A structure member, inside a C compiler, really provides two items:
an offset, and a type. Given those two items -- offset and type --
you can "synthesize" a member-access.
The C syntax "structure.member" essentially means "using the
structure named on the left, which should be an lvalue[%], find
the address of the object implied by that lvalue, add the offset
implied by the member, and access an object whose type is
determined by the member." This rule also works for unions,
where the offset is always zero.
The "offset add" must be done in terms of "bytes" (C bytes, i.e.,
"unsigned char"s), of course. (&structure)+1, using ordinary
(i.e., entire-object-size) pointer arithmetic, points right
past the entire structure, so any nonzero offset would be too
big if this "offset add" were not "de-scaled" down to byte size.
-----
[%] This deliberately ignores the special case of a function return
value of structured type, which has some funny constraints. In
particular, such a return value is the only way to produce an
"array rvalue", which has no address, yet can still be subscripted
to access an array element. If you somehow access the (nonexistent)
address of a struct-type return value or any of its members --
including an array or an array element -- the effect is not defined.
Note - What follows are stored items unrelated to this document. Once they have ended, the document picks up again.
(** A flush empties the queue whatever the files do, and a log file grows by the
    records of its handle, or by the beginning of them when the flush reports an
    error. *)
Lemma Flush_grows spin fl clock d q :
  Ring.ring_repr (log d) q → handles_ok q →
  ∃ d' e, Flush (S spin) fl clock d = Ret (d', e) ∧
    d' = set_logDir (logDir d') (set_log (log d') d) ∧
    Ring.ring_repr (log d') [] ∧
    ∀ h, handle_ok h →
      grown e (file_content (logDir d) (logFileName h)) (file_content (logDir d') (logFileName h))
        (log_bytes (of_handle h (live_contents clock d 0 q))).
Proof.
  intros Hr Hq. unfold Flush, syncLogToFile. pose proof (Ring.ring_repr_fit _ _ Hr) as Hfit.
  destruct (Ring.Drain_spec spin (log d) q (Z.to_nat (Ring.Cap (log d))) Hr)
    as (rb & -> & Hr' & Hc').
  rewrite drop_ge in Hr' by lia. rewrite take_ge by lia. cbn [mbind outcome_bind fst snd].
  destruct q as [|c q]; [eexists _, _; split_and!; [done..|]; intros; apply grown_same|].
  unfold syncContentsToFile, mkdir_all. destruct (f_mkdir fl); cbn [fst snd].
  { eexists _, _. split_and!; [done..|]. intros h Hh. exists 0%nat.
    split; [symmetry; apply app_nil_r|done]. }
  eexists _, _. split_and!; [done..|]. intros h Hh. cbn [logDir set_logDir].
  assert (NoDup (map_entries (group_contents clock (set_log rb d) 0 (c :: q) ∅)).*1) as Hnd.
  { rewrite map_entries_perm. apply NoDup_fst_map_to_list. }
  pose proof (write_buffers_grow fl (clock (length (c :: q))) _
    (MkDir true (d_files (logDir (set_log rb d)))) (logFileName h) Hnd) as Hg.
  rewrite list_to_map_map_entries, (group_contents_lookup _ _ _ _ _ h Hq Hh), lookup_empty in Hg.
  rewrite live_contents_log in Hg. exact Hg.
Qed.

Lemma live_contents_all clock d i cs :
  (∀ j e, cs !! j = Some e →
     Id (CId e) ≠ 0 ∧ isHandleExpired (clock (i + j)%nat) (CId e) d = false) →
  live_contents clock d i cs = cs.
Proof.
  revert i. induction cs as [|e cs IH]; intros i Hcs; [done|]. cbn.
  destruct (Hcs 0%nat e eq_refl) as [Hid He]. rewrite Nat.add_0_r in He. rewrite He.
  destruct (Z.eqb_spec (Id (CId e)) 0); [done|]. cbn. f_equal. apply IH.
  intros j e' Hj. replace (S i + j)%nat with (i + S j)%nat by lia. by apply Hcs.
Qed.

Lemma of_handle_live h clock d i cs :
  Id h ≠ 0 → (∀ j, isHandleExpired (clock j) h d = false) →
  of_handle h (live_contents clock d i cs) = of_handle h cs.
Proof.
  intros Hid Hlive. unfold of_handle. revert i. induction cs as [|e cs IH]; intros i; [done|].
  cbn [live_contents]. destruct (decide (CId e = h)) as [<-|Hne].
  - rewrite Hlive. destruct (Z.eqb_spec (Id (CId e)) 0); [done|]. cbn [orb].
    by rewrite !filter_cons_True, IH.
  - rewrite (filter_cons_False _ e cs) by done.
    case_match; [done|]. by rewrite filter_cons_False.
Qed.

Lemma of_handle_dead h clock d i cs :
  (∀ j, isHandleExpired (clock j) h d = true) →
  of_handle h (live_contents clock d i cs) = [].
Proof.
  intros Hdead. unfold of_handle. revert i. induction cs as [|e cs IH]; intros i; [done|].
  cbn [live_contents]. destruct (decide (CId e = h)) as [<-|Hne].
  - by rewrite Hdead, orb_true_r.
  - case_match; [done|]. by rewrite filter_cons_False.
Qed.

Lemma of_handle_all h cs : Forall (λ c, CId c = h) cs → of_handle h cs = cs.
Proof.
  unfold of_handle. induction 1 as [|c cs Hc Hcs IH]; [done|]. by rewrite filter_cons_True, IH.
Qed.

(** ** Sequences of writes *)

(** A client's writes, each at its own time; it stops at the first error. *)
Fixpoint run_writes (spin : nat) (ws : list (Z * Content)) (d : DurableBuffer) :
    outcome (option go_error * DurableBuffer) :=
  match ws with
  | [] => Ret (None, d)
  | (now, c) :: ws =>
      r ← Write spin now c d;
      match r with
      | (None, d) => run_writes spin ws d
      | (Some e, d) => Ret (Some e, d)
      end
  end.

Lemma run_writes_ok spin ws d q :
  Ring.ring_repr (log d) q →
  Z.of_nat (length q + length ws) <= Ring.Cap (log d) →
  Forall (λ w, isHandleExpired w.1 (CId w.2) d = false) ws →
  ∃ rb', run_writes (S spin) ws d =
           Ret (None, set_handles (foldl (λ m c, register c m) (handles d) ws.*2)
                        (set_log rb' d)) ∧
         Ring.ring_repr rb' (q ++ ws.*2) ∧ Ring.Cap rb' = Ring.Cap (log d).
Proof.
  intros Hr Hfit Hlive. revert d q Hr Hfit Hlive.
  induction ws as [|[now c] ws IH]; intros d q Hr Hfit Hlive.
  { exists (log d). rewrite fmap_nil, (right_id_L [] (++)). split_and!; [by destruct d|done..]. }
  apply Forall_cons in Hlive as [Hc Hlive]. cbn [length] in Hfit.
  destruct (Write_live spin now c d q Hr Hc) as (rb1 & Hr1 & Hc1 & E).
  rewrite accept_room in E, Hr1 by lia. cbn in E, Hr1. cbn [run_writes]. rewrite E. cbn.
  destruct (IH (set_handles (register c (handles d)) (set_log rb1 d)) (q ++ [c]))
    as (rb2 & -> & Hr2 & Hc2); cbn; [done| |done|].
  { rewrite Hc1, length_app. simpl. lia. }
  exists rb2. rewrite Hc2. split_and!; [done| |done].
  by rewrite <- (assoc_L (++)) in Hr2.
Qed.

Lemma register_complete h cs m :
  Forall (λ c, CId c = h) cs → Exists (λ c, Eof c = true) cs ∨ m !! h = Some true →
  foldl (λ m c, register c m) m cs !! h = Some true.
Proof.
  intros Hcs. revert m. induction Hcs as [|c cs <- Hcs IH]; intros m Hex; cbn.
  { by destruct Hex as [Hex%Exists_nil|]. }
  apply IH. unfold register. destruct (Eof c) eqn:HE.
  - right. by rewrite lookup_insert_eq.
  - destruct Hex as [Hex|Hm].
    + apply Exists_cons in Hex as [Hc|Hex]; [congruence|by left].
    + right. by rewrite Hm.
Qed.

Lemma written_flushed (spin : nat) (ws : list (Z * Content)) (clock : nat → Z)
    (h : Handle) (d : DurableBuffer) (q : list Content) :
  Ring.ring_repr (log d) q → handles_ok q → of_handle h q = [] →
  file_content (logDir d) (logFileName h) = [] →
  handle_ok h → Id h ≠ 0 →
  Forall (λ w, CId w.2 = h ∧ Z.of_nat (length (Data w.2)) < 2 ^ 32 ∧
               isHandleExpired w.1 h d = false) ws →
  (∀ j, isHandleExpired (clock j) h d = false) →
  Z.of_nat (length q + length ws) <= Ring.Cap (log d) →
  ∃ d1 d2,
    run_writes (S spin) ws d = Ret (None, d1) ∧
    Flush (S spin) no_faults clock d1 = Ret (d2, None) ∧
    file_content (logDir d2) (logFileName h) = log_bytes ws.*2 ∧
    Forall record_ok ws.*2 ∧ Forall (λ c, CId c = h) ws.*2 ∧
    handles d2 = foldl (λ m c, register c m) (handles d) ws.*2.
Proof.
  intros Hr Hq Hqh Hfile Hh Hid Hws Hclock Hfit.
  assert (Forall (λ c, CId c = h) ws.*2) as Hall.
  { apply Forall_fmap. eapply Forall_impl; [exact Hws|]. by intros w (? & _). }
  destruct (run_writes_ok spin ws d q Hr Hfit) as (rb & Hrun & Hr1 & _).
  { eapply Forall_impl; [exact Hws|]. by intros w (-> & _ & ?). }
  eexists. set (d1 := set_handles _ _) in Hrun.
  destruct (Flush_ok spin clock d1 (q ++ ws.*2)) as (d2 & Hfl & Hd2 & _ & _ & Hfiles & _).
  { exact Hr1. }
  { apply Forall_app. split; [done|]. eapply Forall_impl; [exact Hall|]. by intros c ->. }
  exists d2. split_and!; [exact Hrun|exact Hfl| | |done|by rewrite Hd2].
  - rewrite Hfiles by done. unfold d1 at 1. cbn. rewrite Hfile.
    rewrite of_handle_live by done.
    unfold of_handle in *. rewrite filter_app, Hqh.
    fold (of_handle h ws.*2). by rewrite of_handle_all.
  - apply Forall_fmap. eapply Forall_impl; [exact Hws|].
    by intros w (E & ? & _); split; [rewrite E|].
Qed.

(** ** Properties *)

(** C30: [Write] implements the accepting queue. A record of an expired handle
    is refused and changes nothing; otherwise the queue takes the record, or
    refuses it when full under the reject policy, or drops its oldest record;
    only an accepted record is registered, and a handle already completed stays
    completed. The retry loop always ends on its first turn. *)
Theorem Write_refines (spin : nat) (now : Z) (c : Content) (d : DurableBuffer) (q : list Content) :
  Ring.ring_repr (log d) q →
  if isHandleExpired now (CId c) d then
    Write (S spin) now c d = Ret (Some ErrInvalidHandle, d)
  else
    let r := accept (Ring.Cap (log d)) (overflowPolicy d) q c in
    ∃ rb', Ring.ring_repr rb' r.2 ∧ Ring.Cap rb' = Ring.Cap (log d) ∧
      Write (S spin) now c d =
        Ret (r.1, match r.1 with
                  | Some _ => set_log rb' d
                  | None => set_handles (register c (handles d)) (set_log rb' d)
                  end) ∧
      (handles d !! CId c = Some true → register c (handles d) !! CId c = Some true).
Proof.
  intros Hr. destruct (isHandleExpired now (CId c) d) eqn:Hlive.
  { unfold Write. by rewrite Hlive. }
  destruct (Write_live spin now c d q Hr Hlive) as (rb' & Hr' & Hc' & ->).
  exists rb'. split_and!; [done..| |].
  - by destruct (accept _ _ _ _).1.
  - intros Hm. apply (register_complete (CId c) [c]); auto.
Qed.

(** C31: when no file operation fails, [Flush] empties the queue and appends to the
    log file of every handle exactly the records of that handle whose lifetime has
    not ended, in the order they were accepted, and touches no other file. *)
Theorem Flush_appends (spin : nat) (clock : nat → Z) (d : DurableBuffer) (q : list Content) :
  Ring.ring_repr (log d) q → handles_ok q →
  ∃ d', Flush (S spin) no_faults clock d = Ret (d', None) ∧
    d' = set_logDir (logDir d') (set_log (log d') d) ∧
    Ring.ring_repr (log d') [] ∧
    (∀ h, handle_ok h →
       file_content (logDir d') (logFileName h) =
         file_content (logDir d) (logFileName h) ++
         log_bytes (of_handle h (live_contents clock d 0 q))) ∧
    (∀ name, (∀ h, handle_ok h → name ≠ logFileName h) →
       d_files (logDir d') !! name = d_files (logDir d) !! name).
Proof.
  intros Hr Hq. destruct (Flush_ok spin clock d q Hr Hq)
    as (d' & ? & ? & ? & _ & ? & ?). by exists d'.
Qed.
It is generally unwise even to try, whether or not the compiler
catches you. :-)
-----
The C syntax "expr->member" essentially means "using the pointer
value given on the left, and the offset and type implied by
the member, access the object at that offset." This is of course
identical to "(*(expr)).member" since *(expr) produces the lvalue
pointed-to by the expression. Taking its address and adding the
offset has the same effect as just starting with the expression,
treating it as an address, and adding the offset.